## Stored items
--------------------------------
(* ===== verification/Json.v ===== *)
(** * Reading JSON: [src/src/cJSON/cJSON.c]

    The configuration of the program is read with this copy of cJSON: the
    parser, the deletion of a value and the accessors the program calls.  The
    parser works on the bytes of the text by position, as the code does; a
    result of [None] is a read or write outside of a buffer, or too little fuel.
    The blocks taken from and given back to the hooks are counted.

    A value is a tree here.  The heap of linked items that the functions that
    build and edit values work on is [JsonTree]. *)

From S2P Require Import Prelude.
From Stdlib Require Import SpecFloat.
From Stdlib Require Import Strings.String.
#[local] Open Scope Z_scope.
#[local] Abbreviation length := List.length.

(** ** Data *)

(** An item by its [type] and the fields that go with it; the links between
    siblings are the order of a list, and the name of a member ([string]) is
    kept with the member.  [JInvalid] is a new item, all zero. *)
Inductive json :=
  | JInvalid
  | JNull
  | JBool (b : bool)
  | JNumber (valuedouble : spec_float) (valueint : Z)
  | JString (valuestring : list Z)
  | JArray (items : list json)
  | JObject (members : list (list Z * json)).

(** The type lists are nested in, for proofs by induction. *)
Section json_nested_ind.
Variable P : json -> Prop.
Hypothesis HInvalid : P JInvalid.
Hypothesis HNull : P JNull.
Hypothesis HBool : forall b, P (JBool b).
Hypothesis HNumber : forall d i, P (JNumber d i).
Hypothesis HString : forall s, P (JString s).
Hypothesis HArray : forall l, Forall P l -> P (JArray l).
Hypothesis HObject : forall l, Forall (fun m => P (snd m)) l -> P (JObject l).

Fixpoint json_nested_ind (j : json) : P j :=
  match j with
  | JInvalid => HInvalid
  | JNull => HNull
  | JBool b => HBool b
  | JNumber d i => HNumber d i
  | JString s => HString s
  | JArray l =>
      HArray l ((fix go (l : list json) : Forall P l :=
                   match l with
                   | [] => Forall_nil_2 _
                   | x :: l => Forall_cons_2 _ _ _ (json_nested_ind x) (go l)
                   end) l)
  | JObject l =>
      HObject l ((fix go (l : list (list Z * json)) : Forall (fun m => P (snd m)) l :=
                    match l with
                    | [] => Forall_nil_2 _
                    | m :: l => Forall_cons_2 (fun m => P (snd m)) m l (json_nested_ind (snd m)) (go l)
                    end) l)
  end.
End json_nested_ind.

Definition INT_MAX : Z := 2 ^ 31 - 1.
Definition INT_MIN : Z := - 2 ^ 31.

(** The integer part of a finite double, as a conversion truncates it. *)
Definition truncate (d : spec_float) : option Z :=
  match d with
  | S754_zero _ => Some 0
  | S754_infinity _ | S754_nan => None
  | S754_finite s m e =>
      let a := if 0 <=? e then Zpos m * 2 ^ e else Zpos m / 2 ^ (- e) in
      Some (if s then - a else a)
  end.

(** The value of [valueint] for a number: it saturates.  A double in range is
    compared with the bounds by its integer part. *)
Definition saturated (d : spec_float) : option Z :=
  match d with
  | S754_infinity false => Some INT_MAX
  | S754_infinity true => Some INT_MIN
  | _ => i ← truncate d;
         Some (if INT_MAX <=? i then INT_MAX else if i <=? INT_MIN then INT_MIN else i)
  end.

(** ** Accessors; [None] is the NULL pointer *)

Definition cJSON_IsObject (j : option json) : bool :=
  match j with Some (JObject _) => true | _ => false end.
Definition cJSON_IsArray (j : option json) : bool :=
  match j with Some (JArray _) => true | _ => false end.
Definition cJSON_IsString (j : option json) : bool :=
  match j with Some (JString _) => true | _ => false end.
Definition cJSON_IsNumber (j : option json) : bool :=
  match j with Some (JNumber _ _) => true | _ => false end.
Definition cJSON_IsBool (j : option json) : bool :=
  match j with Some (JBool _) => true | _ => false end.
Definition cJSON_IsTrue (j : option json) : bool :=
  match j with Some (JBool b) => b | _ => false end.
Definition cJSON_IsFalse (j : option json) : bool :=
  match j with Some (JBool b) => negb b | _ => false end.

(** The C string at the start of the bytes of a text: an escape can put a NUL
    into one. *)
Fixpoint c_str (l : list Z) : list Z :=
  match l with
  | [] => []
  | c :: l => if c =? 0 then [] else c :: c_str l
  end.

(** [item->valuestring], read without a look at the type: NULL, here empty,
    when the item is not a string. *)
Definition valuestring (j : option json) : list Z :=
  match j with Some (JString s) => c_str s | _ => [] end.

Definition cJSON_GetStringValue (j : option json) : option (list Z) :=
  match j with Some (JString s) => Some (c_str s) | _ => None end.

Definition cJSON_GetNumberValue (j : option json) : spec_float :=
  match j with Some (JNumber d _) => d | _ => S754_nan end.

Definition tolower (c : Z) : Z := if (65 <=? c) && (c <=? 90) then c + 32 else c.

(** [case_insensitive_strcmp(a, b) == 0] *)
Definition same_name (a b : list Z) : bool :=
  bool_decide (map tolower (c_str a) = map tolower (c_str b)).

(** The children of an array or object, each with its name if it has one. *)
Definition children (j : option json) : list (option (list Z) * json) :=
  match j with
  | Some (JArray items) => map (fun i => (None, i)) items
  | Some (JObject members) => map (fun '(k, i) => (Some k, i)) members
  | _ => []
  end.

(** [get_object_item] without regard to case: the walk over the children ends
    at the first one of that name; a child without a name is not one. *)
Fixpoint find_child (name : list Z) (l : list (option (list Z) * json)) : option json :=
  match l with
  | [] => None
  | (Some k, i) :: l => if same_name name k then Some i else find_child name l
  | (None, _) :: l => find_child name l
  end.

Definition cJSON_GetObjectItem (object : option json) (string : list Z) : option json :=
  find_child string (children object).

Definition cJSON_HasObjectItem (object : option json) (string : list Z) : bool :=
  match cJSON_GetObjectItem object string with Some _ => true | None => false end.

(** [(int)size] *)
Definition cJSON_GetArraySize (j : option json) : Z :=
  s32 (u32 (Z.of_nat (length (children j)))).

Definition get_array_item (j : option json) (index : nat) : option json :=
  snd <$> children j !! index.

Definition cJSON_GetArrayItem (j : option json) (index : Z) : option json :=
  if index <? 0 then None else get_array_item j (Z.to_nat index).

(** The blocks of an item: its structure, its text, and those of its children
    with their names.  [cJSON_Delete] gives them all back. *)
Fixpoint blocks (j : json) : nat :=
  match j with
  | JString _ => 2
  | JArray items => S (list_sum (map blocks items))
  | JObject members => S (list_sum (map (fun '(_, i) => S (blocks i)) members))
  | _ => 1
  end%nat.

(** ** The parser *)

Definition CJSON_NESTING_LIMIT : nat := Z.to_nat 1000.

(** [parse_buffer], with the calls of the allocation hook so far and the blocks
    that are live.  The offset is a [nat]: it never passes the length of an
    object in memory, and the code steps back only after a step forward. *)
Record pbuf := mkPB { offset : nat; depth : nat; calls : nat; live : nat }.

Definition set_offset (o : nat) (b : pbuf) : pbuf := mkPB o (depth b) (calls b) (live b).
Definition set_depth (d : nat) (b : pbuf) : pbuf := mkPB (offset b) d (calls b) (live b).
Definition forward (n : nat) (b : pbuf) : pbuf := set_offset (offset b + n) b.
Definition back (b : pbuf) : pbuf := set_offset (offset b - 1) b.
Definition deallocate (n : nat) (b : pbuf) : pbuf :=
  mkPB (offset b) (depth b) (calls b) (live b - n).

(** [cJSON_Delete] of a list of items with their names; the item parsed last may
    have no name yet. *)
Definition item_blocks (i : option (list Z) * json) : nat :=
  match fst i with Some _ => S (blocks (snd i)) | None => blocks (snd i) end.

Definition cJSON_Delete (items : list (option (list Z) * json)) (b : pbuf) : pbuf :=
  deallocate (list_sum (map item_blocks items)) b.

Definition quote : Z := 34.
Definition backslash : Z := 92.

(** *** UTF-16 escapes *)

Definition hex_digit (c : Z) : option Z :=
  if (48 <=? c) && (c <=? 57) then Some (c - 48)
  else if (65 <=? c) && (c <=? 70) then Some (10 + c - 65)
  else if (97 <=? c) && (c <=? 102) then Some (10 + c - 97)
  else None.

(** The loop of [parse_hex4], [n] digits left; 0 for a character that is not a
    digit.  [None]: a read past the end. *)
Fixpoint hex_loop (n : nat) (h : Z) (input : list Z) : option Z :=
  match n with
  | O => Some h
  | S n =>
      match input with
      | [] => None
      | c :: input =>
          match hex_digit c with
          | Some v => hex_loop n (let h := u32 (h + v) in if (n =? 0)%nat then h else u32 (Z.shiftl h 4)) input
          | None => Some 0
          end
      end
  end.

Definition parse_hex4 (input : list Z) : option Z := hex_loop 4 0 input.

(** The bytes after the first of an encoding of [n + 1] bytes, and what is left
    of the code point. *)
Fixpoint encode_tail (n : nat) (codepoint : Z) : Z * list Z :=
  match n with
  | O => (codepoint, [])
  | S n =>
      let byte := Z.land (Z.lor codepoint 128) 191 in
      let '(codepoint, tail) := encode_tail n (Z.shiftr codepoint 6) in
      (codepoint, tail ++ [byte])
  end.

(** The length of the encoding and the mark of its first byte. *)
Definition utf8_shape (codepoint : Z) : option (nat * Z) :=
  if codepoint <? 128 then Some (1%nat, 0)
  else if codepoint <? 2048 then Some (2%nat, 192)
  else if codepoint <? 65536 then Some (3%nat, 224)
  else if codepoint <=? 1114111 then Some (4%nat, 240)
  else None.

Definition encode_utf8 (codepoint : Z) : option (list Z) :=
  '(utf8_length, first_byte_mark) ← utf8_shape codepoint;
  let '(rest, tail) := encode_tail (utf8_length - 1) codepoint in
  Some ((if (1 <? utf8_length)%nat then Z.land (Z.lor rest first_byte_mark) 255
         else Z.land rest 127) :: tail).

(** [input]: the bytes from the backslash to the end of the string literal.  The
    result is the length of the sequence, 0 for a failure, and the bytes
    written. *)
Definition utf16_literal_to_utf8 (input : list Z) : option (nat * list Z) :=
  if (length input <? 6)%nat then Some (0%nat, [])
  else
    first_code ← parse_hex4 (drop 2 input);
    if (56320 <=? first_code) && (first_code <=? 57343) then Some (0%nat, [])
    else
      let encode (sequence_length : nat) (codepoint : Z) :=
        match encode_utf8 codepoint with
        | Some out => Some (sequence_length, out)
        | None => Some (0%nat, [])
        end in
      if (55296 <=? first_code) && (first_code <=? 56319) then
        let second_sequence := drop 6 input in
        if (length second_sequence <? 6)%nat then Some (0%nat, [])
        else if negb (bool_decide (take 2 second_sequence = [backslash; 117])) then Some (0%nat, [])
        else
          second_code ← parse_hex4 (drop 2 second_sequence);
          if (second_code <? 56320) || (57343 <? second_code) then Some (0%nat, [])
          else
            encode 12%nat
              (65536 + Z.lor (Z.shiftl (Z.land first_code 1023) 10) (Z.land second_code 1023))
      else encode 6%nat first_code.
--------------------------------
## Exercise goal
Word for word, restate the entries from the first line to the line that has "result of [None]", both included, and nothing else.

## Finished exercise
(* ===== verification/Json.v ===== *)
(** * Reading JSON: [src/src/cJSON/cJSON.c]

    The configuration of the program is read with this copy of cJSON: the
    parser, the deletion of a value and the accessors the program calls.  The
    parser works on the bytes of the text by position, as the code does; a
    result of [None] is a read or write outside of a buffer, or too little fuel.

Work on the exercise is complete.